_Exercise goal_.
Everything from the line containing "(** ** Strings as lists of characters" through the line containing "S → option S)." in the listing below should be copied exactly, and nothing more.
Source records Block Start
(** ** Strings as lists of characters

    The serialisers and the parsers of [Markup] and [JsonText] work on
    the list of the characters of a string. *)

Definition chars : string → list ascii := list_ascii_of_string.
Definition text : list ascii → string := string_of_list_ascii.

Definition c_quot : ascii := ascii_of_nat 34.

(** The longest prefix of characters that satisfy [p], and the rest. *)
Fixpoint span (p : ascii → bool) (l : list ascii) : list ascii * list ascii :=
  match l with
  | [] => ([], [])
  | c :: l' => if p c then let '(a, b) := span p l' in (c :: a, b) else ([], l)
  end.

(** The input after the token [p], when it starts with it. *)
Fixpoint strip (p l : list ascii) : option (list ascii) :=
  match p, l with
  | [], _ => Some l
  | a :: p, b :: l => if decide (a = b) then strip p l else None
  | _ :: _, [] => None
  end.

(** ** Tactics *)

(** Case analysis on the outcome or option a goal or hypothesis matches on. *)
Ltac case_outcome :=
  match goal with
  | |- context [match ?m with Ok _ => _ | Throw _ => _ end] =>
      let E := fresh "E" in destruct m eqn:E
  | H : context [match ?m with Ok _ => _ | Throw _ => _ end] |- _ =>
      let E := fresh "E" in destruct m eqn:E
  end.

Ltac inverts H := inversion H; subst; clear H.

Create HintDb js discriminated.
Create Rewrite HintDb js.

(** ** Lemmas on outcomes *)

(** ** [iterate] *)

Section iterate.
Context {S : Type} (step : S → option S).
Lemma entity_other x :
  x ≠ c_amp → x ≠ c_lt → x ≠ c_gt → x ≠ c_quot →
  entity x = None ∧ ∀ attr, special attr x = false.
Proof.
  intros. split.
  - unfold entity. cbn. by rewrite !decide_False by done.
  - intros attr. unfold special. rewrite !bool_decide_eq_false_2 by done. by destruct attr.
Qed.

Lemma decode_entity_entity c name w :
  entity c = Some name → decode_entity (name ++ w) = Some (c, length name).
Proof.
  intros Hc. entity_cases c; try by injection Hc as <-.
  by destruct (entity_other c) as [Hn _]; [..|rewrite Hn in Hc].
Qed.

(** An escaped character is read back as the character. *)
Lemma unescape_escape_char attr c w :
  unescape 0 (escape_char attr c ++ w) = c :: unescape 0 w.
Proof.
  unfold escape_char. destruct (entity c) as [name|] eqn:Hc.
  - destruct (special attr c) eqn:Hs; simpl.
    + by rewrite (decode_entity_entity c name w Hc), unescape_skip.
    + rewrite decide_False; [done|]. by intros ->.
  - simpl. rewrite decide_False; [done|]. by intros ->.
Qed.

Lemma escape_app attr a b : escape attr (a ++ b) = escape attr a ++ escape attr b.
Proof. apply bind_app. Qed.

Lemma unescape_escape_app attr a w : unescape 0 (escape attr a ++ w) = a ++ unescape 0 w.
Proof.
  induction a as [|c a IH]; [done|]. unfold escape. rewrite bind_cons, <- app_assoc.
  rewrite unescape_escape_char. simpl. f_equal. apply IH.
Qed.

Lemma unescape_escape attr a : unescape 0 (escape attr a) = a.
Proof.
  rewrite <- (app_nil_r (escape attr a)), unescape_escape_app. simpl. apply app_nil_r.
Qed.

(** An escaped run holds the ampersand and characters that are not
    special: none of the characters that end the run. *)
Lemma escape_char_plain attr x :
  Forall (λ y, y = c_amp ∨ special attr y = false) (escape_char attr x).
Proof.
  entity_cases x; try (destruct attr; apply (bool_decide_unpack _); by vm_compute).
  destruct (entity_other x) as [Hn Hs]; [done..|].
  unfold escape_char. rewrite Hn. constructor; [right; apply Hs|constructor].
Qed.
Source records Block End
Source records Block Start
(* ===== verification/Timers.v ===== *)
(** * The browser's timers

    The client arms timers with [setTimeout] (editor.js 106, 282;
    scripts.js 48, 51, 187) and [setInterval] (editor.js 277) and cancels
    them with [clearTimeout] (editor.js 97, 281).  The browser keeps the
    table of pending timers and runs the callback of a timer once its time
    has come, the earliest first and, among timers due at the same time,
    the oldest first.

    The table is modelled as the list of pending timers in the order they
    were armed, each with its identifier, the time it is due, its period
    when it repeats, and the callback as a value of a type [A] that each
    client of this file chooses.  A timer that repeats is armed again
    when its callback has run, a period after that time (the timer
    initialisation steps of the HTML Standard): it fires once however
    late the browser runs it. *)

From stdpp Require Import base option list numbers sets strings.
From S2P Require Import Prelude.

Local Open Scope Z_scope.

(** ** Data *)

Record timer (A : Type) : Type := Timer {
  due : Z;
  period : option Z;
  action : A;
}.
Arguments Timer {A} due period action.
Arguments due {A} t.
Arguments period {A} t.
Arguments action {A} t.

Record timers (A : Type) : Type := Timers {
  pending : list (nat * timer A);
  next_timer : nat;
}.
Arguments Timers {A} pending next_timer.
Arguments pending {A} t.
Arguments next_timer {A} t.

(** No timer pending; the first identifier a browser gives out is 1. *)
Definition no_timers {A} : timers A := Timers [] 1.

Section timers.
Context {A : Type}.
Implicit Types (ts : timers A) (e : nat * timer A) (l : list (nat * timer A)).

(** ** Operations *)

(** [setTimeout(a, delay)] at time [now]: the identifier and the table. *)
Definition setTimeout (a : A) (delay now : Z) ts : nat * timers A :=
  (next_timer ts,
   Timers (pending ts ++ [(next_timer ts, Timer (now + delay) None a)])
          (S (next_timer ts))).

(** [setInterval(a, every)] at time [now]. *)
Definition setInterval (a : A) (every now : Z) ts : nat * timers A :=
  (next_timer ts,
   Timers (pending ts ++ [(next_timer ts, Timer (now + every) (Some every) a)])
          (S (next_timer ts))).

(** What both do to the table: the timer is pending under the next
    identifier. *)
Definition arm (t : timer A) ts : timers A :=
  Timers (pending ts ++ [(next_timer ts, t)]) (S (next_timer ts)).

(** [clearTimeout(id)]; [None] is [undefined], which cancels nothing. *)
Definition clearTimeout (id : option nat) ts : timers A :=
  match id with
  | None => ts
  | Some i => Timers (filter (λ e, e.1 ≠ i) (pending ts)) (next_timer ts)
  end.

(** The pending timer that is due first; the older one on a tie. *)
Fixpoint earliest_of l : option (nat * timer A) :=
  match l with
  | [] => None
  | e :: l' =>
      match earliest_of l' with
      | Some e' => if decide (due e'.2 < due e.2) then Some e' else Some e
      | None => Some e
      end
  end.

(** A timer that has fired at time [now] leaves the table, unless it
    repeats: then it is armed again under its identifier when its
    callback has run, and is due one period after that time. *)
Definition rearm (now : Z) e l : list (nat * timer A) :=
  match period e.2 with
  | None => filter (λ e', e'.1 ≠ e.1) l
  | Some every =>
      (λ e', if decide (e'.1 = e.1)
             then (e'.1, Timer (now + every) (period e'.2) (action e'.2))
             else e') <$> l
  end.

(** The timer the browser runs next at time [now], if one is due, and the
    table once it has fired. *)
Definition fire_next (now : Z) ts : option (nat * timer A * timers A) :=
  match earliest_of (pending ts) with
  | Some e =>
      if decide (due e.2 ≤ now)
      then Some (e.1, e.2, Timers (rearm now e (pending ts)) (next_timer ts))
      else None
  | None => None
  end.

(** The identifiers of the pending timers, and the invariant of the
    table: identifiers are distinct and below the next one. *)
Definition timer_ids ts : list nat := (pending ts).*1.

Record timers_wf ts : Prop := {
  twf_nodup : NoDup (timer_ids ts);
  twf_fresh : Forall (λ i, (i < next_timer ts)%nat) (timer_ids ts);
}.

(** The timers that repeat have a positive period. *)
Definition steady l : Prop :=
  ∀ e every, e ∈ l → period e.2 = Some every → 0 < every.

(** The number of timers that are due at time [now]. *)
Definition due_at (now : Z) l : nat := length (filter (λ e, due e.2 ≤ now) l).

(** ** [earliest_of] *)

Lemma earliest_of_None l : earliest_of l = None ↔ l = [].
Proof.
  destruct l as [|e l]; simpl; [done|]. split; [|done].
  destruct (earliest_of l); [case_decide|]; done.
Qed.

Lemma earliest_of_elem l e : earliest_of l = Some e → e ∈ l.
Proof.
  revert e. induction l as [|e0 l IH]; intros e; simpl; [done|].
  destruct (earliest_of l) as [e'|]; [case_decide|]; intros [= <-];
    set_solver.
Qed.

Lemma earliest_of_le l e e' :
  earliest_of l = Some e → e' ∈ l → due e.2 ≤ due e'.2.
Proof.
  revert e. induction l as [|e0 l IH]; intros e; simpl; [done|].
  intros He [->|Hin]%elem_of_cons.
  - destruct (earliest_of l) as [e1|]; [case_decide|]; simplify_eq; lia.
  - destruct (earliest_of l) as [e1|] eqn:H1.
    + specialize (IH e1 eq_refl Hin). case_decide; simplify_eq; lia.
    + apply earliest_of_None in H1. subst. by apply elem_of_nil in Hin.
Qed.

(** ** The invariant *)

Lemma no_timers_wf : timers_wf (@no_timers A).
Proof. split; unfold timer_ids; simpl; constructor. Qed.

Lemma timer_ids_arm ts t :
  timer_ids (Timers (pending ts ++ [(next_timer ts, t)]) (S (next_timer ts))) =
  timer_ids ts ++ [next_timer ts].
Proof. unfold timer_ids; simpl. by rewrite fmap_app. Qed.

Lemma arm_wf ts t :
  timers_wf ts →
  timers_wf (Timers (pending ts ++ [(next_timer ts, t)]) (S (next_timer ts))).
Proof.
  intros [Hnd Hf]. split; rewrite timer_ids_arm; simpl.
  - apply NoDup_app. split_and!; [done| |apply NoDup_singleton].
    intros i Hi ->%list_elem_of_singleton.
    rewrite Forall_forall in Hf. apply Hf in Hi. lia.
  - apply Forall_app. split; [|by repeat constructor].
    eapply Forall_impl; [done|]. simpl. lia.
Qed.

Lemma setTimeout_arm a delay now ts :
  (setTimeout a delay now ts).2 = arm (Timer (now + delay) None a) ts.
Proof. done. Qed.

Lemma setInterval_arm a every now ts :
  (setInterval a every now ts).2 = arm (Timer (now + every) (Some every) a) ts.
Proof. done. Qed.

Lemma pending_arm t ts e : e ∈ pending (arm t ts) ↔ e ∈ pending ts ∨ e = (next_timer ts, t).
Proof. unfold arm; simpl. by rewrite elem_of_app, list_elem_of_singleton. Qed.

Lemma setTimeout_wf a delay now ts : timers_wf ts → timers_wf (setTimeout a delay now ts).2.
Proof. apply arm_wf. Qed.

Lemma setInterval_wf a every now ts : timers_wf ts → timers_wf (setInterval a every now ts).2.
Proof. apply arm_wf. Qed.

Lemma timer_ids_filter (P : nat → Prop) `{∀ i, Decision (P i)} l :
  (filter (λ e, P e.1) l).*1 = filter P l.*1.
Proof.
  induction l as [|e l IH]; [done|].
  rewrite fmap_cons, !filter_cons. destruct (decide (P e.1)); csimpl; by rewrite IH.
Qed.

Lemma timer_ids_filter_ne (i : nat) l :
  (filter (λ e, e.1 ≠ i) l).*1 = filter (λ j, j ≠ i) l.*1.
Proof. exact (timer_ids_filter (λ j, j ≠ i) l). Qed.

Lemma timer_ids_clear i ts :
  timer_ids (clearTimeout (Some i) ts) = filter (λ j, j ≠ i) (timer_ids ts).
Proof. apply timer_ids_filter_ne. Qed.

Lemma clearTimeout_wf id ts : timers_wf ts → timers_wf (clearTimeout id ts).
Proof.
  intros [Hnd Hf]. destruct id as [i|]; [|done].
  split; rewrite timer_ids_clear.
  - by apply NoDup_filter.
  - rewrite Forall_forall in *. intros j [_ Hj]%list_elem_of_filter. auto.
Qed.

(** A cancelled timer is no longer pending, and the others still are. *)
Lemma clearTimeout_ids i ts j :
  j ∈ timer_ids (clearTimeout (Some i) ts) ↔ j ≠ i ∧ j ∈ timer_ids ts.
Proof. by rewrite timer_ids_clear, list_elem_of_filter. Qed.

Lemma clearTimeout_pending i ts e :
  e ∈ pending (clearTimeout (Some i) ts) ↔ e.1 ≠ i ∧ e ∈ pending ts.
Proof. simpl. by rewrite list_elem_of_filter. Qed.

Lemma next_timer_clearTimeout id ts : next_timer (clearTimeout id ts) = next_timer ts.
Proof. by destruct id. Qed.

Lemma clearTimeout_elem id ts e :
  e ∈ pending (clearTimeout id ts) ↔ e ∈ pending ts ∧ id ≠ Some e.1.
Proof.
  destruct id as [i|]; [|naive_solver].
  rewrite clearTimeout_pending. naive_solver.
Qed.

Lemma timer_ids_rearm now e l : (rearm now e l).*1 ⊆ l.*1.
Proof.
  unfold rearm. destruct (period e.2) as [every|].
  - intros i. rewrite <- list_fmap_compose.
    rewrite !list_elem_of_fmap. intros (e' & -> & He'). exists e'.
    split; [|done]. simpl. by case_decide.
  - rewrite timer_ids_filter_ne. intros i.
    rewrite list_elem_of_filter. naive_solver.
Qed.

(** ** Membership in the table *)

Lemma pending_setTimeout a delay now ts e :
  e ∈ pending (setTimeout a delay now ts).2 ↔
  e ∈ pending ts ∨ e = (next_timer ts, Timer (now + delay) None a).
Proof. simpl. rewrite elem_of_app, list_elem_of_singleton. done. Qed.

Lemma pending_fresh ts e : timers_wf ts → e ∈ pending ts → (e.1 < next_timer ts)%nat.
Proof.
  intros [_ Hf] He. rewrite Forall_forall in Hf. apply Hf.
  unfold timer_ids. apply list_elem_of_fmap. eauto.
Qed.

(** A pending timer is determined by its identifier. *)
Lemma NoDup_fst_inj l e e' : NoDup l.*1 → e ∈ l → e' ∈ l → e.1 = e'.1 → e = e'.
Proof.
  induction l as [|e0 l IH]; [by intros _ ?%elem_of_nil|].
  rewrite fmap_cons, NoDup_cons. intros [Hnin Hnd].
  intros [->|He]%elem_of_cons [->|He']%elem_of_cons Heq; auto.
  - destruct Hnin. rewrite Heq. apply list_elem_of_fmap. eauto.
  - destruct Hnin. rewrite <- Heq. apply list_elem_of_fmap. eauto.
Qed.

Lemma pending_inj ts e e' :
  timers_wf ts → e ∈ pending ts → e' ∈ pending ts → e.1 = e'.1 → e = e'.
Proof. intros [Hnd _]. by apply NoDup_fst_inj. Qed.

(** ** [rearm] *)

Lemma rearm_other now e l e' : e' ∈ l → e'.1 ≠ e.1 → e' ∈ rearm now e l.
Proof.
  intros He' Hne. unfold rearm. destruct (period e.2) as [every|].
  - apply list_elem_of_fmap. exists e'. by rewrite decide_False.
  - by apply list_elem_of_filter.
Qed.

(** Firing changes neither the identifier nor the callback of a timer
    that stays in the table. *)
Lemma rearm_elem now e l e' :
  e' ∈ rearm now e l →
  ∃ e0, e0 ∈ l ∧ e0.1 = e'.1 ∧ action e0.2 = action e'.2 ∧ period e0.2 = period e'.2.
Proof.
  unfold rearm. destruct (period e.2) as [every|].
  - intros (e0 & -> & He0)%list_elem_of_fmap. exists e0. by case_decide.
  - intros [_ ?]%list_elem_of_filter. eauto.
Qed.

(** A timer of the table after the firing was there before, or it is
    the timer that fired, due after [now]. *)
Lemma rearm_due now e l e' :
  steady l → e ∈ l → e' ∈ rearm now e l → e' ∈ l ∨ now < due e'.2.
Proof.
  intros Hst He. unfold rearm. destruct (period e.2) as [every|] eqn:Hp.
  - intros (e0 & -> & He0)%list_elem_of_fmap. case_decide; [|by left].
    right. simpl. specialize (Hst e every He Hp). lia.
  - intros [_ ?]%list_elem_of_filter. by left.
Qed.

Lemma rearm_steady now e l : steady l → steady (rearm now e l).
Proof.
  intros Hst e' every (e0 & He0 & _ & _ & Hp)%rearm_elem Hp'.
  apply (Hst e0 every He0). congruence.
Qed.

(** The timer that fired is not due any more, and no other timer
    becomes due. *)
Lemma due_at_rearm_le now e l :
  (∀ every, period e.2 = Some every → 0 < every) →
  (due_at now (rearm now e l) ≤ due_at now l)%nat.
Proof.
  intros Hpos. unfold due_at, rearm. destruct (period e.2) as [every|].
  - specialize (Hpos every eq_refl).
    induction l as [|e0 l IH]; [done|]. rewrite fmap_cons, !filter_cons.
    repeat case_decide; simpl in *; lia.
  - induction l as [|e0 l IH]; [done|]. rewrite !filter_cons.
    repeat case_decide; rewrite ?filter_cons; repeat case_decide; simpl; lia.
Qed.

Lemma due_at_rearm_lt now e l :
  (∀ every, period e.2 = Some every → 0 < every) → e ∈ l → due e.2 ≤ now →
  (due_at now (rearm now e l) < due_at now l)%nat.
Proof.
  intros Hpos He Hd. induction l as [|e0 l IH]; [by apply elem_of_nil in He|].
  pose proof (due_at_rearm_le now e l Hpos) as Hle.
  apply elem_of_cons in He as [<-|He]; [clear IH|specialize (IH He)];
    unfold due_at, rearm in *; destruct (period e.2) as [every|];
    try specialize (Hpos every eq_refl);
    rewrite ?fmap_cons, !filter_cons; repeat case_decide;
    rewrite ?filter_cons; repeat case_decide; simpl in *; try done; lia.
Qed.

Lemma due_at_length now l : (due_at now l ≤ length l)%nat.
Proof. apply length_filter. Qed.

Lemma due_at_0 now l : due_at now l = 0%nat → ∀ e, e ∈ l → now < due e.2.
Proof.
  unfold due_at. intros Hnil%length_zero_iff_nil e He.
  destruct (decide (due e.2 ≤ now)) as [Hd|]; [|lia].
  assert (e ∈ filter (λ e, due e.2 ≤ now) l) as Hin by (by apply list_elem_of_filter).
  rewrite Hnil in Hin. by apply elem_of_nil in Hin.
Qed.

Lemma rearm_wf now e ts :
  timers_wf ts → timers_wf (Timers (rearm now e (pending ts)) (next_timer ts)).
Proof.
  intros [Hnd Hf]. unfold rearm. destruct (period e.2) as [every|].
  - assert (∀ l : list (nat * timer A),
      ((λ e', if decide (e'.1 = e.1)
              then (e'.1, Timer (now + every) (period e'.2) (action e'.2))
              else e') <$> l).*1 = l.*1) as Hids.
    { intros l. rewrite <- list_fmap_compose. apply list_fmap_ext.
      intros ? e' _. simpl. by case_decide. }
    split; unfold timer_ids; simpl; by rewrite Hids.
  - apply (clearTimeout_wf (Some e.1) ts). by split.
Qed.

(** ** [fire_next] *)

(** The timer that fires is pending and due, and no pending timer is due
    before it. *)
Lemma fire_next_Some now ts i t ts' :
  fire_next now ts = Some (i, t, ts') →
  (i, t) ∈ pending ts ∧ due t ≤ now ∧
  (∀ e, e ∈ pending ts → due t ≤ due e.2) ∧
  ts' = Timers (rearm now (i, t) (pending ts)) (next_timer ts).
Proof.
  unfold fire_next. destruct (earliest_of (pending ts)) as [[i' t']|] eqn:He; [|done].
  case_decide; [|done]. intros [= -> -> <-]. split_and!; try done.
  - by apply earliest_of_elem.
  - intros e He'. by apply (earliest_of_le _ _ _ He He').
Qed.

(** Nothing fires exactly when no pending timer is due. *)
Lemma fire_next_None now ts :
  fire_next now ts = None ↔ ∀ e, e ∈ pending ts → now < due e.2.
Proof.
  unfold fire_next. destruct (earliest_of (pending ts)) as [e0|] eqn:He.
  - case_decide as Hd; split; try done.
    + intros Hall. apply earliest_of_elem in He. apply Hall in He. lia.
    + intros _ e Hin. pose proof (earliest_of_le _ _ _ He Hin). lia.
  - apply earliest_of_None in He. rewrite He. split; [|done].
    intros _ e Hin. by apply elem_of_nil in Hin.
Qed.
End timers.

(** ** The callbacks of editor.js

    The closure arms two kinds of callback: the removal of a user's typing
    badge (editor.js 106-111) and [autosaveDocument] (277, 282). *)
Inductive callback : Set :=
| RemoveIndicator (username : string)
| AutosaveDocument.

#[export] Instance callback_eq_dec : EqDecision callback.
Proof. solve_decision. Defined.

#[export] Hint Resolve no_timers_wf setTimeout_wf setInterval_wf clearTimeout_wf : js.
Source records Block End
_Reply to the task_.
(** ** Strings as lists of characters

    The serialisers and the parsers of [Markup] and [JsonText] work on
    the list of the characters of a string. *)

Definition chars : string → list ascii := list_ascii_of_string.
Definition text : list ascii → string := string_of_list_ascii.

Definition c_quot : ascii := ascii_of_nat 34.

(** The longest prefix of characters that satisfy [p], and the rest. *)
Fixpoint span (p : ascii → bool) (l : list ascii) : list ascii * list ascii :=
  match l with
  | [] => ([], [])
  | c :: l' => if p c then let '(a, b) := span p l' in (c :: a, b) else ([], l)
  end.

(** The input after the token [p], when it starts with it. *)
Fixpoint strip (p l : list ascii) : option (list ascii) :=
  match p, l with
  | [], _ => Some l
  | a :: p, b :: l => if decide (a = b) then strip p l else None
  | _ :: _, [] => None
  end.

(** ** Tactics *)

(** Case analysis on the outcome or option a goal or hypothesis matches on. *)
Ltac case_outcome :=
  match goal with
  | |- context [match ?m with Ok _ => _ | Throw _ => _ end] =>
      let E := fresh "E" in destruct m eqn:E
  | H : context [match ?m with Ok _ => _ | Throw _ => _ end] |- _ =>
      let E := fresh "E" in destruct m eqn:E
  end.

Ltac inverts H := inversion H; subst; clear H.

Create HintDb js discriminated.
Create Rewrite HintDb js.

(** ** Lemmas on outcomes *)

(** ** [iterate] *)

Section iterate.
Context {S : Type} (step : S → option S).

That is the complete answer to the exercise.